Scientists have identified a promising new antimalarial drug which has the potential to cure the mosquito-borne disease, and block its transmission with low doses, in developing countries like India.
An international team of researchers developed a series of potent compounds to combat malaria known as the 4-(1H)-quinolone-3-diarylethers, or quinolones.
The researchers narrowed the most effective drug candidates in the quinolones series to one lead drug - ELQ-300 - now moving toward clinical testing.

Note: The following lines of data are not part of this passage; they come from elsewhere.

(** X6: on ASCII text keyword extraction does not see letter case: the
    text, its upper-cased form and its lower-cased form give the same
    keywords. *)
Theorem extract_keywords_case_insensitive (self : TextProcessor) (text : str)
        (num_keywords : Z) :
  ascii_text text ->
  extract_keywords self (upper text) num_keywords
  = extract_keywords self text num_keywords /\
  extract_keywords self (lower text) num_keywords
  = extract_keywords self text num_keywords.
Proof.
  intros _. unfold extract_keywords. cbv zeta.
  now rewrite keyword_words_upper, keyword_words_lower.
Qed.

Lemma extract_keywords_case_insensitive_witness :
  let self := TextProcessor_init no_nltk in
  let text := lit "Neural Networks learn; neural networks." in
  extract_keywords self (upper text) 3 = extract_keywords self text 3 /\
  extract_keywords self (lower text) 3 = extract_keywords self text 3.
Proof.
  apply (@extract_keywords_case_insensitive (TextProcessor_init no_nltk)
           (lit "Neural Networks learn; neural networks.") 3).
  reflexivity.
Defined.

Lemma filter_map_filter (p : ascii -> bool) (f : ascii -> ascii) (s : str) :
  (forall c, p (f c) = p c) ->
  filter p (map f (filter p s)) = filter p (map f s).
Proof.
  intros H. induction s as [|c s IH]; [reflexivity|]. cbn [filter map].
  destruct (p c) eqn:E; cbn [filter map]; rewrite H, E; now rewrite IH.
Qed.

(** X7: on ASCII text keyword extraction does not see punctuation:
    deleting the punctuation characters of the text beforehand changes
    nothing. *)
Theorem extract_keywords_ignores_punctuation (self : TextProcessor)
        (text : str) (num_keywords : Z) :
  ascii_text text ->
  extract_keywords self (filter (fun c => negb (is_punctuation c)) text)
                   num_keywords
  = extract_keywords self text num_keywords.
Proof.
  intros _. unfold extract_keywords, keyword_words, lower. cbv zeta.
  rewrite (filter_map_filter (fun c => negb (is_punctuation c)) lower_char);
    [reflexivity|].
  intros c. now rewrite is_punctuation_lower_char.
Qed.

Lemma extract_keywords_ignores_punctuation_witness :
  let self := TextProcessor_init no_nltk in
  let text := lit "Neural Networks learn; neural networks." in
  extract_keywords self (filter (fun c => negb (is_punctuation c)) text) 3
  = extract_keywords self text 3.
Proof.
  apply (@extract_keywords_ignores_punctuation (TextProcessor_init no_nltk)
           (lit "Neural Networks learn; neural networks.") 3).
  reflexivity.
Defined.

(** The keys of the ranking are the distinct words, in some order. *)
Lemma ranked_keys_perm (ws : list str) :
  Permutation (map fst (ranked ws)) (nodup str_dec ws).
Proof.
  apply NoDup_Permutation.
  - apply ranked_nodup.
  - apply NoDup_nodup.
  - intros w. rewrite nodup_In. split.
    + intros Hin. apply in_map_iff in Hin as ([w' n] & <- & Hin).
      now apply ranked_value in Hin.
    + apply ranked_keys.
Qed.

(** X8: with room for all of them, every eligible word of the text is
    returned, once: the result is a rearrangement of the distinct words
    that pass the keyword filter. *)
Theorem extract_keywords_complete (self : TextProcessor) (text : str)
        (num_keywords : Z) :
  let keywords := filter (is_keyword self) (keyword_words text) in
  (Z.of_nat (length (nodup str_dec keywords)) <= num_keywords)%Z ->
  Permutation (extract_keywords self text num_keywords)
              (nodup str_dec keywords).
Proof.
  cbv zeta. intros Hk. unfold extract_keywords. cbv zeta.
  set (keywords := filter (is_keyword self) (keyword_words text)) in *.
  change (sorted_desc (count_freq keywords)) with (ranked keywords).
  rewrite slice_to_nonneg by lia. rewrite firstn_all2.
  - apply ranked_keys_perm.
  - rewrite <- (length_map fst).
    rewrite (Permutation_length (ranked_keys_perm keywords)). lia.
Qed.

Lemma extract_keywords_complete_witness :
  Permutation
    (extract_keywords (TextProcessor_init no_nltk)
                      (lit "Neural networks. neural networks are powerful.") 5)
    (nodup str_dec
           (filter (is_keyword (TextProcessor_init no_nltk))
                   (keyword_words
                      (lit "Neural networks. neural networks are powerful.")))).
Proof.
  apply (@extract_keywords_complete (TextProcessor_init no_nltk)
           (lit "Neural networks. neural networks are powerful.") 5).
  vm_compute. discriminate.
Defined.

(** X9: the first keyword returned is a most frequent eligible word: no
    word that passes the keyword filter occurs more often in the text.
    This holds for every [num_keywords], negative ones included. *)
Theorem extract_keywords_first_most_frequent (self : TextProcessor)
        (text : str) (num_keywords : Z) (first : str) (others : list str)
        (candidate : str) :
  extract_keywords self text num_keywords = first :: others ->
  is_keyword self candidate = true ->
  frequency (keyword_words text) candidate
  <= frequency (keyword_words text) first.
Proof.
  unfold extract_keywords. cbv zeta.
  set (words := keyword_words text).
  set (keywords := filter (is_keyword self) words).
  change (sorted_desc (count_freq keywords)) with (ranked keywords).
  intros Hres Hcand.
  destruct (slice_to_firstn num_keywords (ranked keywords)) as [n Hn].
  rewrite Hn in Hres.
  pose proof (ranked_sorted keywords) as Hsorted.
  destruct (ranked keywords) as [|[w nw] tail] eqn:Hranked;
    [now destruct n|].
  destruct n as [|n]; [discriminate|]. cbn [firstn map fst] in Hres.
  injection Hres as -> _.
  assert (Hfirst : nw = frequency keywords first /\ In first keywords).
  { apply ranked_value. rewrite Hranked. now left. }
  destruct Hfirst as [-> Hin].
  assert (Hkw : is_keyword self first = true) by now apply filter_In in Hin.
  rewrite <- (@frequency_filter (is_keyword self) words first Hkw).
  rewrite <- (@frequency_filter (is_keyword self) words candidate Hcand).
  fold keywords.
  destruct (in_dec str_dec candidate keywords) as [Hc | Hc].
  - apply ranked_keys in Hc. apply in_map_iff in Hc as ([w' n'] & Heq & Hc).
    cbn [fst] in Heq. subst w'.
    pose proof (ranked_value _ _ _ Hc) as [-> _].
    rewrite Hranked in Hc. destruct Hc as [Hc | Hc].
    + injection Hc as <- _. lia.
    + inversion Hsorted as [|? ? _ Hall]; subst.
      rewrite Forall_forall in Hall. specialize (Hall _ Hc).
      destruct Hall as [H | [H _]]; cbn [snd] in H; lia.
  - unfold frequency at 1.
    rewrite (proj1 (count_occ_not_In str_dec keywords candidate) Hc). lia.
Qed.

Lemma extract_keywords_first_most_frequent_witness :
  frequency (keyword_words (lit "alpha beta beta gamma")) (lit "alpha")
  <= frequency (keyword_words (lit "alpha beta beta gamma")) (lit "beta").
Proof.
  apply (@extract_keywords_first_most_frequent (TextProcessor_init no_nltk)
           (lit "alpha beta beta gamma") 2 (lit "beta") [lit "alpha"]
           (lit "alpha")).
  - vm_compute. reflexivity.
  - vm_compute. reflexivity.
Defined.

(** ** More on the topic extractor *)

Lemma topics_nodup (self : TextProcessor) (nltk : Nltk) (text : str)
      (num_topics : Z) :
  NoDup (extract_topics self nltk text num_topics).
Proof.
  unfold extract_topics. cbv zeta.
  set (candidates := topic_candidates self nltk text).
  change (sorted_desc (count_freq candidates)) with (ranked candidates).
  destruct (slice_to_firstn num_topics (ranked candidates)) as [n ->].
  pose proof (@NoDup_map_firstn _ _ fst n _ (ranked_nodup candidates)) as Hnd.
  revert Hnd. generalize (firstn n (ranked candidates)). intros l.
  induction l as [|x l IH]; intros Hnd; [constructor|].
  cbn [map] in Hnd. inversion Hnd as [|? ? Hx Hl]; subst. cbn [filter].
  destruct (1 <? snd x); [|now apply IH]. cbn [map]. constructor.
  - intros Hin. apply Hx. apply in_map_iff in Hin as (y & Hy & Hin).
    apply in_map_iff. exists y. split; [exact Hy|]. now apply filter_In in Hin.
  - now apply IH.
Qed.

(** X10: the topics returned are pairwise distinct, for every text and every
    integer [num_topics]. *)
Theorem extract_topics_distinct (self : TextProcessor) (nltk : Nltk)
        (text : str) (num_topics : Z) :
  NoDup (extract_topics self nltk text num_topics).
Proof.
  unfold extract_topics. cbv zeta.
  set (candidates := topic_candidates self nltk text).
  change (sorted_desc (count_freq candidates)) with (ranked candidates).
  destruct (slice_to_firstn num_topics (ranked candidates)) as [n ->].
  pose proof (@NoDup_map_firstn _ _ fst n _ (ranked_nodup candidates)) as Hnd.
  revert Hnd. generalize (firstn n (ranked candidates)). intros l.
  induction l as [|x l IH]; intros Hnd; [constructor|].
  cbn [map] in Hnd. inversion Hnd as [|? ? Hx Hl]; subst. cbn [filter].
  destruct (1 <? snd x); [|now apply IH]. cbn [map]. constructor.
  - intros Hin. apply Hx. apply in_map_iff in Hin as (y & Hy & Hin).
    apply in_map_iff. exists y. split; [exact Hy|]. now apply filter_In in Hin.
  - now apply IH.
Qed.

Lemma word_pairs_in (words : list str) (phrase : str) :
  In phrase (word_pairs words) ->
  exists before w1 w2 after,
    words = before ++ w1 :: w2 :: after /\
    phrase = lower (w1 ++ lit " " ++ w2).
Proof.
  induction words as [|w1 words IH]; [contradiction|].
  destruct words as [|w2 rest]; [contradiction|].
  cbn [word_pairs]. intros [<- | Hin].
  - exists [], w1, w2, rest. split; reflexivity.
  - destruct (IH Hin) as (before & a & b & after & Heq & Hp).
    exists (w1 :: before), a, b, after. rewrite Heq. split; [reflexivity | exact Hp].
Qed.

In initial preclinical tests, the lead drug demonstrated impressive preventive and transmission-blocking - and a low likelihood for developing rapid resistance to major strains of malaria parasites.
In addition, ELQ-300 could likely be produced more cheaply than existing antimalarial drugs - a major advantage in treating a tropical disease that kills nearly one million people a year and causes recurring bouts of severe and incapacitating illness, most often among poor people in developing countries.
"This is one of the first drugs ever to kill the malaria parasite in all three stages of its life cycle," said Dennis Kyle from the University of South Florida.
"So, it may become part of a new-generation therapy that not only treats sick people and prevents them from getting ill, but also blocks the transmission of malaria from mosquitoes to humans. If the drug can break the parasite life cycle, we may ultimately eradicate the disease," Kyle said.
The new drug class identified by the researchers were derived from the first antimalarial quinolone, endochin, discovered more than 60 years ago but never pursued as a treatment because it appeared not to work in humans.
Using new technology, researchers demonstrated that these compounds were indeed highly effective against Plasmodium falciparum, the most lethal strain of malaria, and Plasmodium vivax, the major cause of malaria outside Africa.
The quinolones target both the liver and blood stages of the parasite as well as the forms critical for disease transmission.
Researchers structurally modified the quinolone scaffold so that the drug candidate ELQ-300 would selectively hit only the malaria parasite's target while sparing the human mitochondria.
The quinolones, including ELQ-300, target the same biological pathway as atovaquone, the main component of Malarone, one of the newest combination drugs used to treat malaria. But, in repeated experiments ELQ-300 did not generate drug-resistant strains of the malaria parasite - making it a significant improvement over atovaquone.
The study included researchers from Oregon Health & Science University in Portland, Drexel University in Philadelphia, and Monash University in Australia.
The findings were published in the journal Science Translational Medicine.